Sementara Anna bergeming, masih emosi dengan apa yang terjadi padanya.

Kenapa dunia ini tak adil? Tak hanya sering mendapat perlakuan yang menjengkelkan di tempat kerja, Anna pun sering dituduh sebagai wanita simpanan oleh tetangga-tetangganya.

Padahal Anna pulang malam karena memang jam kerjanya malam. Dan tuduhan itu tak ada hubungannya sama sekali dengan wanita yang pulang malam.

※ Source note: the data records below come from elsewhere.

Lemma solo_idle fuel t s tr :
  threads s !! t = Some Idle → solo fuel t s tr = Returned s tr.
Proof. intros H. destruct fuel; simpl; rewrite H; reflexivity. Qed.

Lemma solo_next fuel t s tr p a s' ev :
  threads s !! t = Some p → p ≠ Idle →
  solo_action t p s = Some a → step s a = Some (s', ev) →
  solo (S fuel) t s tr = solo fuel t s' (tr ++ ev).
Proof.
  intros Hp Hne Ha Hs. cbn [solo]. rewrite Hp.
  destruct p; try congruence; rewrite Ha, Hs; reflexivity.
Qed.

Lemma solo_waiting fuel t s tr p :
  threads s !! t = Some p → p ≠ Idle →
  solo_action t p s = None → solo (S fuel) t s tr = Waiting s tr.
Proof.
  intros Hp Hne Ha. cbn [solo]. rewrite Hp.
  destruct p; try congruence; rewrite Ha; reflexivity.
Qed.

(** What a thread does alone is an execution of the scheduler. *)
Lemma solo_exec fuel t s tr s' tr' :
  solo fuel t s tr = Returned s' tr' →
  ∃ acts ev, exec s acts = Some (s', ev) ∧ tr' = tr ++ ev.
Proof.
  revert s tr. induction fuel as [|fuel IH]; intros s tr H; cbn [solo] in H.
  all: destruct (threads s !! t) as [p|]; [|discriminate].
  all: destruct p; try discriminate.
  all: try (simplify_eq; exists [], []; rewrite app_nil_r; done).
  all: destruct (solo_action _ _ _) as [a|]; [|discriminate].
  all: destruct (step s a) as [[s1 ev1]|] eqn:Hs; [|discriminate].
  all: apply IH in H as (acts & ev & He & ->).
  all: exists (a :: acts), (ev1 ++ ev); cbn; rewrite Hs, He, app_assoc; done.
Qed.

Lemma call_exec fuel t o s s' tr :
  call fuel t o s = Returned s' tr →
  ∃ acts, exec s (Invoke t o :: acts) = Some (s', tr).
Proof.
  unfold call. intros H.
  destruct (step s (Invoke t o)) as [[s1 ev1]|] eqn:Hs; [|discriminate].
  apply solo_exec in H as (acts & ev & He & ->).
  exists acts. cbn [exec]. rewrite Hs, He. reflexivity.
Qed.


Lemma step_run t s p :
  threads s !! t = Some p → step s (Run t) = run t p s.
Proof. intros H. cbn [step]. rewrite H. reflexivity. Qed.

Lemma blocked_parked t (cv : list tid) :
  existsb (Nat.eqb t) (cv ++ [t]) = true.
Proof.
  rewrite existsb_app. cbn. rewrite Nat.eqb_refl. apply orb_true_iff. tauto.
Qed.

Lemma blocked_unblock t (cv : list tid) :
  existsb (Nat.eqb t) (unblock t cv) = false.
Proof.
  induction cv as [|u cv IH]; [reflexivity|]. cbn.
  destruct (Nat.eqb t u) eqn:E; cbn; [exact IH|]. rewrite E. exact IH.
Qed.

Lemma unblock_parked t (cv : list tid) :
  unblock t (cv ++ [t]) = unblock t cv.
Proof.
  unfold unblock. rewrite List.filter_app. cbn. rewrite Nat.eqb_refl. cbn.
  apply app_nil_r.
Qed.

Lemma exec_cons s a acts :
  exec s (a :: acts)
  = match step s a with
    | None => None
    | Some (s1, ev1) =>
        match exec s1 acts with
        | None => None
        | Some (s2, ev2) => Some (s2, ev1 ++ ev2)
        end
    end.
Proof. reflexivity. Qed.

(** One statement of a schedule, for a thread whose program counter is
    known. *)
Lemma exec_run t s p acts s1 ev1 :
  threads s !! t = Some p → run t p s = Some (s1, ev1) →
  exec s (Run t :: acts)
  = match exec s1 acts with
    | Some (s2, ev2) => Some (s2, ev1 ++ ev2)
    | None => None
    end.
Proof. intros Hp Hr. cbn [exec]. rewrite (step_run _ _ _ Hp), Hr. reflexivity. Qed.

End SoloSteps.

#[local] Arguments solo : simpl never.

(** Evaluation that leaves the lookups and updates of the thread table
    and [solo] folded. *)
Ltac qcbn :=
  cbn -[lookup insert unblock]; unfold set_pc, release, park;
  cbn -[lookup insert unblock].

(** The program counter of the running thread, just updated. *)
Ltac lookup_t :=
  qcbn;
  first [ eassumption
        | apply list_lookup_insert_eq; rewrite ?length_insert; assumption ].

(** One solo step of a thread whose program counter is known. *)
Ltac solo_run :=
  erewrite solo_next;
  [ | lookup_t | discriminate | qcbn; reflexivity
    | erewrite step_run by lookup_t; qcbn; reflexivity ];
  qcbn; rewrite ?list_insert_insert_eq.

Ltac solo_start Hidle :=
  unfold call; cbn [step threads]; rewrite Hidle; qcbn.

Ltac solo_end Hidle :=
  rewrite solo_idle by lookup_t;
  rewrite ?list_insert_insert_eq, (list_insert_id _ _ _ Hidle); reflexivity.

Ltac solo_act tac :=
  erewrite solo_next;
  [ | lookup_t | discriminate | qcbn; tac; reflexivity
    | cbn [step threads]; rewrite ?list_lookup_insert_eq by assumption;
      qcbn; tac; reflexivity ];
  qcbn; rewrite ?list_insert_insert_eq.

Ltac exec_step :=
  erewrite exec_run; [ | lookup_t | qcbn; reflexivity ];
  rewrite ?list_insert_insert_eq.

(** ** What each call does when it runs alone *)

Section Solo.
Context {T : Type}.
Implicit Types (s : state T) (t : tid) (x v : T) (tr ev : list (event T)).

Satu jam yang menyiksa kemudian berlalu. Anna sudah berganti pakaian, kaos berukuran besar, celana jeans panjang dan flat shoes. Tak lupa pula memakai kacamata dan mengikat rambutnya. Penampilan Anna yang sekarang sangat berbeda dari penampilan saat bekerja. Jadi, tidak akan ada yang mengganggunya, begitulah yang dipikirkan wanita tersebut.

Berjalan melewati jalan setapak di belakang bar, Anna seakan menyusuri lorong yang begitu terang. Anna memang biasa berjalan di situ, menghindari keramaian.

Namun sepertinya ada yang berbeda malam ini, tampak tiga orang pria berdiri di bawah lampu, seakan menunggu sesuatu.

Anna menarik kacamatanya, berjalan mantap. Dengan penampilannya yang sekarang, hanya cowok cupu yang akan meliriknya, begitulah yang dia pikirkan, untuk kesekian kali.

"Anna!" panggil salah satu dari tiga pria tersebut.

Bahu Anna terangkat, 'Shit! Apa mereka memanggilku?' batinnya, yang jelas-jelas sudah pasti memanggil dirinya.

Di situ tidak ada lagi wanita, dan satu-satunya yang bernama Anna hanya dirinya.

Berusaha mengabaikan, Anna berjalan seolah dirinya bukan Anna, seolah dirinya adalah orang lain.

"Kamu semakin menggairahkan dengan kostum cupu seperti ini." Seorang pria tiba-tiba menghadang.

Detik selanjutnya, Anna terkepung. Di sisi kanan dan kiri, sudah standby dua pria. Lalu di depannya, satu pria yang setelah Anna lihat adalah pria yang memberinya tawaran eksplisit tadi.

"Anda salah orang," ketus Anna, seraya berusaha keluar dari kepungan tersebut.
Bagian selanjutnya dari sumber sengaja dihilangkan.